(** * Lumina: the local library engine

    A shallow embedding of the record store ([src/services/db.ts]) and of
    the aggregation, sorting and bulk-mutation code of [src/App.tsx],
    together with the properties the specification states about them.

    Conventions of the embedding.
    - A JavaScript string is a [string]: a sequence of code units, each
      below U+0100.  [trim] and [toLowerCase] follow ECMAScript on that
      range.
    - A JavaScript number that holds an integer (time stamps, counters,
      the series start index) is the [Z] it holds.  Time stamps and
      counters stay in the safe range, where the arithmetic of [Z] is that
      of the host.  The series start index is typed by the user: the sum
      with it is rounded to the nearest Number ([numberAdd]), and
      [toString] prints a Number in its shortest decimal form, both as
      the host does.
    - An optional field ([f?: string]) is an [option string]; [None] is
      [undefined].
    - A [Map] is an association list in insertion order with unique keys.
    - The IndexedDB object store with key path [id] is a [gmap] from the
      key to the stored record.
    - [Array.prototype.sort] is a stable sort; it is embedded as a stable
      insertion sort, which computes the same array whenever the
      comparator is consistent.

    The development also covers the organizer ([src/services/organizer.ts]),
    the detail view ([src/components/BookDetail.tsx]), the import of files
    ([src/components/UploadModal.tsx], [services/gemini.ts]) and the
    master lock ([services/auth.ts]), with these further conventions.
    - What the program draws from its environment is an input of the
      embedding: the value of [Date.now()] at each reading, the random
      identifiers and color indices, and the answers of the model service
      (absent without API key, and failing or giving a record of the
      response schema otherwise).
    - An entry of [localStorage] written by the program is the record that
      [JSON.parse] gives for it.
    - A plain object used as a dictionary is a [gmap] for its own
      properties, next to the list of the property names it inherits. *)

From Stdlib Require Import ZArith Ascii String DecimalString.
From stdpp Require Import gmap strings list fin_maps.

Local Open Scope string_scope.
Local Open Scope Z_scope.
Local Open Scope list_scope.

(** ** Strings of the host language *)

Definition charCode (c : ascii) : Z := Z.of_N (N_of_ascii c).

(** WhiteSpace and LineTerminator code points below U+0100. *)
Definition isWhiteSpace (c : ascii) : bool :=
  let n := charCode c in
  ((9 <=? n) && (n <=? 13)) || (n =? 32) || (n =? 160).

Definition toLowerChar (c : ascii) : ascii :=
  let n := charCode c in
  if ((65 <=? n) && (n <=? 90))
     || ((192 <=? n) && (n <=? 222) && negb (n =? 215))
  then ascii_of_N (Z.to_N (n + 32))
  else c.

Fixpoint toLowerCase (s : string) : string :=
  match s with
  | EmptyString => EmptyString
  | String c s' => String (toLowerChar c) (toLowerCase s')
  end.

Fixpoint trimStart (s : string) : string :=
  match s with
  | EmptyString => EmptyString
  | String c s' => if isWhiteSpace c then trimStart s' else s
  end.

Fixpoint trimEnd (s : string) : string :=
  match s with
  | EmptyString => EmptyString
  | String c s' =>
      let r := trimEnd s' in
      if isWhiteSpace c && bool_decide (r = EmptyString)
      then EmptyString else String c r
  end.

Definition trim (s : string) : string := trimEnd (trimStart s).

(** [s.includes(sub)] *)
Fixpoint includes (s sub : string) : bool :=
  String.prefix sub s ||
  match s with
  | EmptyString => false
  | String _ s' => includes s' sub
  end.

(** ** Numbers of the host language *)

(** A Number that holds an integer is embedded as that integer.  The
    integers that are Numbers are those of at most 53 significant bits,
    below 2^1024 in magnitude. *)

(** The decimal digits of an integer, with the sign of a negative one. *)
Definition decimal (n : Z) : string := NilZero.string_of_int (Z.to_int n).

(** The Number nearest to an integer, ties going to the even significand:
    the rounding that ends every arithmetic operation. *)
Definition roundToNumber (n : Z) : Z :=
  let a := Z.abs n in
  let e := Z.log2 a - 52 in
  if e <=? 0 then n
  else
    let q := a / 2 ^ e in
    let r := a mod 2 ^ e in
    let q' := if 2 * r <? 2 ^ e then q
              else if 2 ^ e <? 2 * r then q + 1
              else if Z.even q then q else q + 1 in
    Z.sgn n * (q' * 2 ^ e).

(** [a + b] on Numbers that hold integers.  (The sum of a Number and an
    array index does not overflow.) *)
Definition numberAdd (a b : Z) : Z := roundToNumber (a + b).

(** The digits of [Number::toString]: the least number of digits [s] with
    a power of ten [p] such that [s * 10^p] rounds to the Number [v], and
    among these the nearest to [v], the even one on a tie.  [lo2] and
    [hi2] are twice the ends of the interval of the values that round to
    [v]; the ends belong to it when [closed]. *)
Section Shortest.
Variables (v lo2 hi2 : Z) (closed : bool).

Definition candidate (p : nat) : option Z :=
  let d := 10 ^ Z.of_nat p in
  let smin := if closed then - ((- lo2) / (2 * d)) else lo2 / (2 * d) + 1 in
  let smax := if closed then hi2 / (2 * d) else - ((- hi2) / (2 * d)) - 1 in
  if smax <? smin then None
  else
    let sf := Z.max smin (Z.min smax (v / d)) in
    let sc := Z.max smin (Z.min smax (v / d + 1)) in
    let df := Z.abs (sf * d - v) in
    let dc := Z.abs (sc * d - v) in
    Some (if df <? dc then sf
          else if dc <? df then sc
          else if Z.even sf then sf else sc).

Fixpoint shortest (p : nat) : Z * nat :=
  match candidate p with
  | Some s => (s, p)
  | None => match p with
            | O => (v, O)
            | S p' => shortest p'
            end
  end.
End Shortest.

Fixpoint zeros (p : nat) : string :=
  match p with
  | O => ""
  | S p' => String "0" (zeros p')
  end.

(** [n.toString()] for a Number [n] that holds an integer: the digits
    followed by zeros up to 21 digits, the exponent form beyond. *)
Definition toString (n : Z) : string :=
  let v := Z.abs n in
  let e := Z.log2 v - 52 in
  if e <=? 0 then decimal n
  else
    let m := v / 2 ^ e in
    let lo2 := if m =? 2 ^ 52 then 2 * v - 2 ^ (e - 1) else 2 * v - 2 ^ e in
    let hi2 := 2 * v + 2 ^ e in
    let '(s, p) := shortest v lo2 hi2 (Z.even m) 330 in
    let digits := decimal s in
    let n' := (String.length digits + p)%nat in
    (if n <? 0 then "-" else "") +:+
    (if bool_decide (n' <= 21)%nat then digits +:+ zeros p
     else match digits with
          | String c "" => String c ""
          | String c rest => String c ("." +:+ rest)
          | "" => ""
          end +:+ "e+" +:+ decimal (Z.of_nat n' - 1)).

Arguments roundToNumber : simpl never.
Arguments numberAdd : simpl never.
Arguments toString : simpl never.

(** Truthiness of a string and of an optional string. *)
Definition truthyS (s : string) : bool := negb (bool_decide (s = "")).

Definition truthy (o : option string) : bool :=
  match o with
  | Some s => truthyS s
  | None => false
  end.

(** [a || b] on optional strings. *)
Definition orElse (a b : option string) : option string :=
  if truthy a then a else b.

(** [a || 'lit'] where the right operand is a string literal. *)
Definition orString (a : option string) (lit : string) : string :=
  match a with
  | Some s => if truthyS s then s else lit
  | None => lit
  end.

(** ** [Array.prototype.sort] *)

Section Sort.
Context {A : Type}.
Variable cmp : A → A → Z.

Fixpoint insertBy (x : A) (l : list A) : list A :=
  match l with
  | [] => [x]
  | y :: l' =>
      if bool_decide (cmp x y <= 0) then x :: l else y :: insertBy x l'
  end.

Definition sortBy (l : list A) : list A := foldr insertBy [] l.
End Sort.

(** ** Insertion-ordered [Map] *)

Module JSMap.
Section Ops.
Context {V : Type}.
Definition t := list (string * V).

Fixpoint get (k : string) (m : t) : option V :=
  match m with
  | [] => None
  | (k', v) :: m' => if bool_decide (k' = k) then Some v else get k m'
  end.

Definition has (k : string) (m : t) : bool :=
  match get k m with Some _ => true | None => false end.

Fixpoint set (k : string) (v : V) (m : t) : t :=
  match m with
  | [] => [(k, v)]
  | (k', v') :: m' =>
      if bool_decide (k' = k) then (k', v) :: m'
      else (k', v') :: set k v m'
  end.

Definition keys (m : t) : list string := m.*1.
Definition values (m : t) : list V := m.*2.
Definition entries (m : t) : list (string * V) := m.
End Ops.
Arguments t : clear implicits.
End JSMap.

(** ** The data model ([types.ts]) *)

Record Book := mkBook {
  title : string;
  author : string;
  description : string;
  releaseDate : string;
  genre : string;
  language : option string;
  seriesTitle : option string;
  seriesIndex : option string;
  seriesColor : option string;
  group : option string;
  groupColor : option string;
  status : option string;
  id : string;
  fileName : string;
  fileType : string;
  fileSize : Z;
  addedAt : Z;
  coverColor : string;
  fileData : option (list Z)
}.

(** [SortOption]: 'recent' | 'title' | 'author' | 'series' | 'group'. *)
Inductive SortOption :=
  sort_recent | sort_title | sort_author | sort_series | sort_group.

(** ** The record store ([services/db.ts]) *)

(** Order of two sequences of code units, as a comparator result. *)
Fixpoint lexCompare (k1 k2 : list Z) : Z :=
  match k1, k2 with
  | [], [] => 0
  | [], _ :: _ => -1
  | _ :: _, [] => 1
  | a :: k1', b :: k2' => if bool_decide (a = b) then lexCompare k1' k2' else a - b
  end.

Fixpoint codeUnits (s : string) : list Z :=
  match s with
  | EmptyString => []
  | String c s' => charCode c :: codeUnits s'
  end.

Module DBService.
(** The object store 'books', created with [{ keyPath: 'id' }]. *)
Abbreviation Store := (gmap string Book).

(** IndexedDB orders string keys by their code units. *)
Definition keyCompare (a b : Book) : Z :=
  lexCompare (codeUnits (id a)) (codeUnits (id b)).

(** [store.getAll()]: every record, in key order. *)
Definition getAll (db : Store) : list Book :=
  sortBy keyCompare (map_to_list db).*2.

Definition getAllBooks (db : Store) : list Book :=
  sortBy (λ a b, addedAt b - addedAt a) (getAll db).

(** [store.put(book)]: the key is read from the record's [id]. *)
Definition addBook (book : Book) (db : Store) : Store :=
  <[id book := book]> db.

Definition updateBook (book : Book) (db : Store) : Store :=
  addBook book db.

Definition deleteBook (k : string) (db : Store) : Store :=
  delete k db.

(** Every record is stored under its own [id]: the key path invariant. *)
Definition store_wf (db : Store) : Prop :=
  ∀ k b, db !! k = Some b → id b = k.
End DBService.
Import DBService.

(** ** Grouping of variants ([groupedLibrary]) *)

Definition bookKey (book : Book) : string :=
  toLowerCase (trim (title book)) +:+ "|" +:+ toLowerCase (trim (author book)).

Definition groupStep (groups : JSMap.t (list Book)) (book : Book)
  : JSMap.t (list Book) :=
  let key := bookKey book in
  let groups1 := if JSMap.has key groups then groups else JSMap.set key [] groups in
  match JSMap.get key groups1 with
  | Some g => JSMap.set key (g ++ [book]) groups1
  | None => groups1
  end.

Definition groupedMap (books : list Book) : JSMap.t (list Book) :=
  foldl groupStep [] books.

Definition groupedLibrary (books : list Book) : list (list Book) :=
  JSMap.values (groupedMap books).

(** ** Group facets ([uniqueGroups]) *)

Record Facet := mkFacet { color : option string; count : Z }.

(** [existing?.count || 0] is the count of [existing], or 0 without one. *)
Definition facetStep (map : JSMap.t Facet) (b : Book) : JSMap.t Facet :=
  match group b with
  | Some g =>
      if truthyS g && truthyS (trim g) then
        let existing := JSMap.get g map in
        JSMap.set g
          {| color := orElse (groupColor b) (existing ≫= color);
             count := from_option count 0 existing + 1 |}
          map
      else map
  | None => map
  end.

Definition facetMap (books : list Book) : JSMap.t Facet :=
  foldl facetStep [] books.

Definition uniqueGroups (books : list Book) : list (string * Facet) :=
  sortBy (λ a b, count b.2 - count a.2) (JSMap.entries (facetMap books)).

(** ** Filtering and sorting of groups ([filteredAndSortedGroups]) *)

(** A number that [Math.max] can return here. *)
Inductive number := NegInfinity | Num (z : Z).

(** [Math.max(...l)] *)
Definition Math_max (l : list Z) : number :=
  foldr (λ x acc, match acc with
                  | NegInfinity => Num x
                  | Num y => Num (Z.max x y)
                  end) NegInfinity l.

(** The sign of [x - y]; [-Infinity - -Infinity] is [NaN], which a sort
    comparator result treats as [+0]. *)
Definition subNumber (x y : number) : Z :=
  match x, y with
  | Num a, Num b => a - b
  | Num _, NegInfinity => 1
  | NegInfinity, Num _ => -1
  | NegInfinity, NegInfinity => 0
  end.

(** A comparator that reads only [a[0]] and [b[0]].  Reading a field of
    [a[0]] throws for an empty array; no group built by [groupedLibrary]
    is empty (lemma [groupedLibrary_nonempty]). *)
Definition onRep (f : Book → Book → Z) (a b : list Book) : Z :=
  match a, b with
  | bookA :: _, bookB :: _ => f bookA bookB
  | _, _ => 0
  end.

Section Host.
(** [s.localeCompare(t)] and
    [s.localeCompare(t, undefined, { numeric: true, sensitivity: 'base' })]
    are functions of the host and its locale. *)
Variable localeCompare : string → string → Z.
Variable localeCompareNumeric : string → string → Z.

ASSIGNMENT
Begin with the line that has "if e <=? 0 then decimal n" in the listing above and end after the line that has "(if bool_decide (n'"; output those lines exactly.

THE ANSWER
  if e <=? 0 then decimal n
  else
    let m := v / 2 ^ e in
    let lo2 := if m =? 2 ^ 52 then 2 * v - 2 ^ (e - 1) else 2 * v - 2 ^ e in
    let hi2 := 2 * v + 2 ^ e in
    let '(s, p) := shortest v lo2 hi2 (Z.even m) 330 in
    let digits := decimal s in
    let n' := (String.length digits + p)%nat in
    (if n <? 0 then "-" else "") +:+
    (if bool_decide (n' <= 21)%nat then digits +:+ zeros p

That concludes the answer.